The causes of false negatives are wide-ranging and include degraded or insufficient nucleic acid, such as from excessive freeze-thaw cycles; contamination with inhibitors from the environment or DNases and RNases; poorly designed PCR; low-quality reagents; poor or inconsistent techniques during sample processing; and low-quality, faulty, or poorly calibrated equipment.

Therefore, in addition to steps taken to reduce contamination using aseptic techniques, various other methods can be used to prevent false negatives:

Certain substances known to inhibit PCR, such as powdered gloves and wooden cotton or calcium alginate swabs should be replaced with alternatives.
Samples should be carefully stored at low temperatures, in small aliquots to avoid excessive freeze-thawing, and in suitable nuclease-free buffers.
Inhibition may also be prevented by incorporating 200 to 400 ng/pl of bovine serum albumin into the reaction mix, although this only works for some types of inhibitors, such as phenolic compounds.
Reduce exposure of nucleic acids to RNases and DNases by using nuclease-free water, reagents, and equipment (e.g., pestles, tubes and pipette tips, gloves), and maintaining good laboratory practice.
1. Note that DEPC-treated water is often contaminated with reverse transcription and/or PCR inhibitors and should be avoided for PCR.
Stringent adherence to standard operating procedures, using good quality reagents and equipment, and regular equipment servicing and calibration will aid with reproducibility and sensitivity.

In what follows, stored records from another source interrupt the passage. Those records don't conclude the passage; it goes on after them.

Lemma scan_cells_inr (b : Board) (ps : list Vec2i) (score score' : Z) :
  scan_cells S_ROWS S_COLS b ps score = inr score' ->
  Z.abs (score' - score) <= 4000 * Z.of_nat (length ps).
Proof.
  revert score. induction ps as [|p ps IH]; intros score; cbn [scan_cells].
  - intros [= <-]. cbn. lia.
  - assert (Hskip : scan_cells S_ROWS S_COLS b ps score = inr score' ->
                    Z.abs (score' - score) <= 4000 * Z.of_nat (length (p :: ps))).
    { intros H. apply IH in H. cbn [length]. lia. }
    assert (Hscan : forall t,
              match scan_directions S_ROWS S_COLS b p t directions score with
              | inl r => inl r
              | inr score' => scan_cells S_ROWS S_COLS b ps score'
              end = inr score' ->
              Z.abs (score' - score) <= 4000 * Z.of_nat (length (p :: ps))).
    { intros t. destruct (scan_directions _ _ _ _ _ _ _) as [r|s1] eqn:E; [discriminate|].
      intros H. apply IH in H. apply scan_directions_inr in E. cbn [length directions] in *.
      lia. }
    destruct (cell b p) as [[| |]|];
      [apply (Hscan Negative) | exact Hskip | apply (Hscan Positive) | exact Hskip].
Qed.

Lemma four_in_a_row_scan_cells (b : Board) (t : Tile) (score : Z) :
  four_in_a_row S_ROWS S_COLS b t ->
  exists e, scan_cells S_ROWS S_COLS b (cells S_ROWS S_COLS) score = inl e.
Proof.
  intros (Ht & q & d & Hd & Hline).
  apply (scan_cells_line b _ score t q d); try assumption.
  apply cells_In. apply (board_at_Some_valid b q t).
  rewrite <- (Vec2i_step_0 q d). apply Hline. change connectN with 4. lia.
Qed.
(** * adafruit_sharpmemorydisplay: the SHARP memory display driver

    A shallow embedding of [adafruit_sharpmemorydisplay.py] and the
    properties of its wire protocol, VCOM toggle and image import. *)

From Stdlib Require Import ZArith Lia Bool List.
From stdpp Require Import base list strings.

Open Scope Z_scope.

(** ** Python values used by the driver *)

(** A [bytearray]: a mutable sequence of ints in [range(0, 256)]. *)
Abbreviation bytearray := (list Z).

(** The exceptions the driver can raise or let through. The two
    [ValueError]s of [image] are kept apart by what they report:
    ["Image must be in mode 1."] and ["Image must be same dimensions as
    display ({0}x{1})."] with its two format arguments. *)
Inductive value_error :=
| ImageMode
| ImageDimensions (width height : Z)
| ByteRange
| NegativeCount.

Inductive exception :=
| ValueError (what : value_error)
| IndexError
| OutOfRange
| OSError.

Inductive outcome (A : Type) :=
| Return (a : A)
| Raise (e : exception).
Arguments Return {A} a.
Arguments Raise {A} e.

(** Index normalisation of Python sequences: a negative index counts from
    the end; anything still outside [0, n) is out of range. *)
Definition py_index (n i : Z) : option nat :=
  let j := if i <? 0 then i + n else i in
  if (0 <=? j) && (j <? n) then Some (Z.to_nat j) else None.

(** [b[i]] *)
Definition getitem (b : bytearray) (i : Z) : outcome Z :=
  match py_index (Z.of_nat (length b)) i with
  | Some j => match b !! j with Some v => Return v | None => Raise IndexError end
  | None => Raise IndexError
  end.

(** [b[i] = v]: the index is checked first, then the byte range. *)
Definition setitem (b : bytearray) (i v : Z) : outcome bytearray :=
  match py_index (Z.of_nat (length b)) i with
  | Some j =>
      if (0 <=? v) && (v <? 256) then Return (<[j:=v]> b)
      else Raise (ValueError ByteRange)
  | None => Raise IndexError
  end.

(** Bound clamping of a slice [b[lo:hi]] (step 1). *)
Definition slice_bound (n i : Z) : Z :=
  if i <? 0 then Z.max (i + n) 0 else Z.min i n.

(** [b[lo:hi]]: a fresh copy of the elements between the clamped bounds. *)
Definition py_slice (b : bytearray) (lo hi : Z) : bytearray :=
  let n := Z.of_nat (length b) in
  let lo' := slice_bound n lo in
  let hi' := slice_bound n hi in
  take (Z.to_nat (hi' - lo')) (drop (Z.to_nat lo') b).

(** [range(n)] *)
Definition range (n : Z) : list Z := seqZ 0 n.

(** ** Module constants *)

Definition _SHARPMEM_BIT_WRITECMD : Z := 0x80. (* in lsb *)
Definition _SHARPMEM_BIT_VCOM : Z := 0x40.     (* in lsb *)
Definition _SHARPMEM_BIT_CLEAR : Z := 0x20.    (* in lsb *)

(** ** reverse_bit *)

(** One turn of the loop body, on the pair [(result, num)]:
    [result <<= 1; result += num & 1; num >>= 1]. *)
Definition reverse_bit_step (s : Z * Z) : Z * Z :=
  let '(result, num) := s in
  let result := Z.shiftl result 1 in
  let result := result + Z.land num 1 in
  let num := Z.shiftr num 1 in
  (result, num).

(** [reverse_bit(num)]: [result = 0], eight turns, [return result]. *)
Definition reverse_bit (num : Z) : Z :=
  fst (Nat.iter 8 reverse_bit_step (0, num)).

(** ** The SPI device (external collaborator)

    [adafruit_bus_device.spi_device.SPIDevice] is not part of this
    module. It is modelled by what the driver can observe of it: the bytes
    accepted so far ([wire]), whether chip select is asserted ([cs]), and how
    many more writes the bus accepts before one fails ([credit], [None] for
    a bus that never fails). *)
Record SPIDevice := mkSPI {
  wire : list Z;
  cs : bool;
  credit : option nat
}.

(** ** The display object *)

(** A reference to a bytearray on the heap. *)
Abbreviation ref := nat.

(** The attributes of a [SharpMemoryDisplay]. [width], [height], [stride],
    [rotation] and [buf] are the ones of the [FrameBuffer] base class;
    [buf] and [buffer] are references, so that two names for one bytearray
    stay two names for one bytearray. The scratch bytearray [_buf] is never
    handed out and is held by value. *)
Record SharpMemoryDisplay := mkDisplay {
  spi_device : SPIDevice;
  _buf : bytearray;
  buffer : ref;
  buf : ref;
  width : Z;
  height : Z;
  stride : Z;
  rotation : Z;
  _vcom : bool
}.

(** The program state: the display object, the heap of bytearrays it
    points into, and the module global [numpy] (true when the import
    succeeded). *)
Record state := mkState {
  self : SharpMemoryDisplay;
  heap : list bytearray;
  numpy : bool
}.

Definition with_self (f : SharpMemoryDisplay -> SharpMemoryDisplay) (st : state) : state :=
  mkState (f (self st)) (heap st) (numpy st).

Definition with_heap (f : list bytearray -> list bytearray) (st : state) : state :=
  mkState (self st) (f (heap st)) (numpy st).

Definition set_spi_device (v : SPIDevice) (d : SharpMemoryDisplay) : SharpMemoryDisplay :=
  mkDisplay v (_buf d) (buffer d) (buf d) (width d) (height d) (stride d) (rotation d) (_vcom d).
(** The change against [df['Close'].iloc[-days]], or [None]. *)
Definition change_over (df : DataFrame) (stats : CurrentStats) (days : nat)
  : option float :=
  if (days <=? List.length df)%nat then
    match iloc_neg (col Close df) days with
    | Some price_ago => Some (pct_change (current_price stats) price_ago)
    | None => None
    end
  else None.

(** [analyze_stock], from the frame the fetch returned. *)
Definition analyze_stock (sym : string) (df : DataFrame) : Analysis :=
  match get_current_stats df with
  | None =>
      mkAnalysis None None None None None None (Some "Failed to fetch data"%string)
  | Some stats =>
      let ma_periods := [15; 30; 50; 100; 200]%nat in
      let moving_averages := calculate_moving_averages df ma_periods in
      let change_30d := change_over df stats 30 in
      let change_15d := change_over df stats 15 in
      {| symbol := Some sym;
         name := Some (stock_name sym);
         current_stats := Some stats;
         moving_averages := Some moving_averages;
         technical_indicators := None;
         price_changes :=
           Some [ ("15_day_change_%"%string, change_15d);
                  ("30_day_change_%"%string, change_30d) ];
         error := None |}
  end.

(** [analyze_all_stocks].  [fetch] stands for [fetch_stock_data] with the
    period of one year: the frame the supplier returns for a symbol, the
    empty frame when the fetch fails. *)
Definition analyze_all_stocks (fetch : string -> DataFrame)
  : Dict.dict Analysis :=
  fold_left
    (fun results sym => Dict.set sym (analyze_stock sym (fetch sym)) results)
    (Dict.keys STOCKS) [].

End StockAnalyzer.

(* ------------------------------------------------------------------ *)
(** ** advanced_analyzer.py *)

Module AdvancedStockAnalyzer.

Definition ma_key (period : nat) : string := (str_nat period ++ "d_MA")%string.
Definition ma_diff_key (period : nat) : string :=
  (str_nat period ++ "d_MA_diff_%")%string.
Definition change_key (days : nat) : string :=
  (str_nat days ++ "d_change_%")%string.

(** The moving average over [period] rows and the deviation of the latest
    close from it, as the loop body computes them. *)
Definition ma_last (df : DataFrame) (period : nat) : float :=
  iloc_last (rolling_mean period (col Close df)).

Using controls to identify false negatives

Controls can be designed not only to act as indicators of a (potential) false positive result but also to provide evidence of the causes of a false negative.

To confirm any problems with the enzyme, reagents, and thermal cycling conditions, it is recommended to include an “internal control.” This is usually the amplification of a mammalian housekeeping gene, such as glyceraldehyde-3-phosphate dehydrogenase (GAPDH), which is expressed in patient cells.

An “external control,” involving the amplification of a known sequence of a plasmid vector, can be used to determine the detection limit of the PCR assay and to indicate if nucleic acid has been lost or degraded during purification steps. Blood samples spiked with DNA from a target pathogen (genomic DNA or reverse-transcribed RNA) at concentrations ranging from slightly above the detection limit of the PCR to higher concentrations is an example of a good positive control.